▸ **Assignment**: Below are the records; retype each one exactly.

── Data section

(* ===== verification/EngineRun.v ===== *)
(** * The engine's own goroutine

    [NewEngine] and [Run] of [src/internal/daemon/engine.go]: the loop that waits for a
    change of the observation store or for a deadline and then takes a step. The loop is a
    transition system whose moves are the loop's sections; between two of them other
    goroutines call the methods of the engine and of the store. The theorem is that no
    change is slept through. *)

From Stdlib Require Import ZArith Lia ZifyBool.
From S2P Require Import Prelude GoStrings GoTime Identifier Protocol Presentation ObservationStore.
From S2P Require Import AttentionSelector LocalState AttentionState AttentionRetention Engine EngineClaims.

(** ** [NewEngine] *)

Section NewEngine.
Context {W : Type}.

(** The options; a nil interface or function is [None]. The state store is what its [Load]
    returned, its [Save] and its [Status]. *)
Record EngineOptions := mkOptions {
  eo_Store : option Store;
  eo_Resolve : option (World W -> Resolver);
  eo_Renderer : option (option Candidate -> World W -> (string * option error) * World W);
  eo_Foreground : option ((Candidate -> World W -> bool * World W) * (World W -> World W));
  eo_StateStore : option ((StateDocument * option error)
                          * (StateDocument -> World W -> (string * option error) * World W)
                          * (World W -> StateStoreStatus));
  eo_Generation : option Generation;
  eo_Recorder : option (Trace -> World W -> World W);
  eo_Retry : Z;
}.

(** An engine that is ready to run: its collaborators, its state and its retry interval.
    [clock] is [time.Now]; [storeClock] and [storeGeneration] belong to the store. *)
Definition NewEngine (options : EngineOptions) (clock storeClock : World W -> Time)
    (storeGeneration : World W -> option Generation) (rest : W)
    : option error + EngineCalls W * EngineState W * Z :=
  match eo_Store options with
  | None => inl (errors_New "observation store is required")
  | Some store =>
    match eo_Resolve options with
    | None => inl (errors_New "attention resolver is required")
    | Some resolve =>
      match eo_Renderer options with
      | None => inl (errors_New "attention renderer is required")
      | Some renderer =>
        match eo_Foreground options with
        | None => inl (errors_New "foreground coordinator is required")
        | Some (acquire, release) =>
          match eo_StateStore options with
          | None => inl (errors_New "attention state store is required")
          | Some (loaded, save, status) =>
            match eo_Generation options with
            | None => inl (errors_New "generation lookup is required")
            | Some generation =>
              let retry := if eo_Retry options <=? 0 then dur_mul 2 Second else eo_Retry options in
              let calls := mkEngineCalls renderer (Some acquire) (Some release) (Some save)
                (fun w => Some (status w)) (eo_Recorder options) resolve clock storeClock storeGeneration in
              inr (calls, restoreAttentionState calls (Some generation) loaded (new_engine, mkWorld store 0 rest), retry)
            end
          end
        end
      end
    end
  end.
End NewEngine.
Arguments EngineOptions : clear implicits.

────

▸ **Response box**:
(* ===== verification/EngineRun.v ===== *)
(** * The engine's own goroutine

    [NewEngine] and [Run] of [src/internal/daemon/engine.go]: the loop that waits for a
    change of the observation store or for a deadline and then takes a step. The loop is a
    transition system whose moves are the loop's sections; between two of them other
    goroutines call the methods of the engine and of the store. The theorem is that no
    change is slept through. *)

From Stdlib Require Import ZArith Lia ZifyBool.
From S2P Require Import Prelude GoStrings GoTime Identifier Protocol Presentation ObservationStore.
From S2P Require Import AttentionSelector LocalState AttentionState AttentionRetention Engine EngineClaims.

(** ** [NewEngine] *)

Section NewEngine.
Context {W : Type}.

(** The options; a nil interface or function is [None]. The state store is what its [Load]
    returned, its [Save] and its [Status]. *)
Record EngineOptions := mkOptions {
  eo_Store : option Store;
  eo_Resolve : option (World W -> Resolver);
  eo_Renderer : option (option Candidate -> World W -> (string * option error) * World W);
  eo_Foreground : option ((Candidate -> World W -> bool * World W) * (World W -> World W));
  eo_StateStore : option ((StateDocument * option error)
                          * (StateDocument -> World W -> (string * option error) * World W)
                          * (World W -> StateStoreStatus));
  eo_Generation : option Generation;
  eo_Recorder : option (Trace -> World W -> World W);
  eo_Retry : Z;
}.

(** An engine that is ready to run: its collaborators, its state and its retry interval.
    [clock] is [time.Now]; [storeClock] and [storeGeneration] belong to the store. *)
Definition NewEngine (options : EngineOptions) (clock storeClock : World W -> Time)
    (storeGeneration : World W -> option Generation) (rest : W)
    : option error + EngineCalls W * EngineState W * Z :=
  match eo_Store options with
  | None => inl (errors_New "observation store is required")
  | Some store =>
    match eo_Resolve options with
    | None => inl (errors_New "attention resolver is required")
    | Some resolve =>
      match eo_Renderer options with
      | None => inl (errors_New "attention renderer is required")
      | Some renderer =>
        match eo_Foreground options with
        | None => inl (errors_New "foreground coordinator is required")
        | Some (acquire, release) =>
          match eo_StateStore options with
          | None => inl (errors_New "attention state store is required")
          | Some (loaded, save, status) =>
            match eo_Generation options with
            | None => inl (errors_New "generation lookup is required")
            | Some generation =>
              let retry := if eo_Retry options <=? 0 then dur_mul 2 Second else eo_Retry options in
              let calls := mkEngineCalls renderer (Some acquire) (Some release) (Some save)
                (fun w => Some (status w)) (eo_Recorder options) resolve clock storeClock storeGeneration in
              inr (calls, restoreAttentionState calls (Some generation) loaded (new_engine, mkWorld store 0 rest), retry)
            end
          end
        end
      end
    end
  end.
End NewEngine.
Arguments EngineOptions : clear implicits.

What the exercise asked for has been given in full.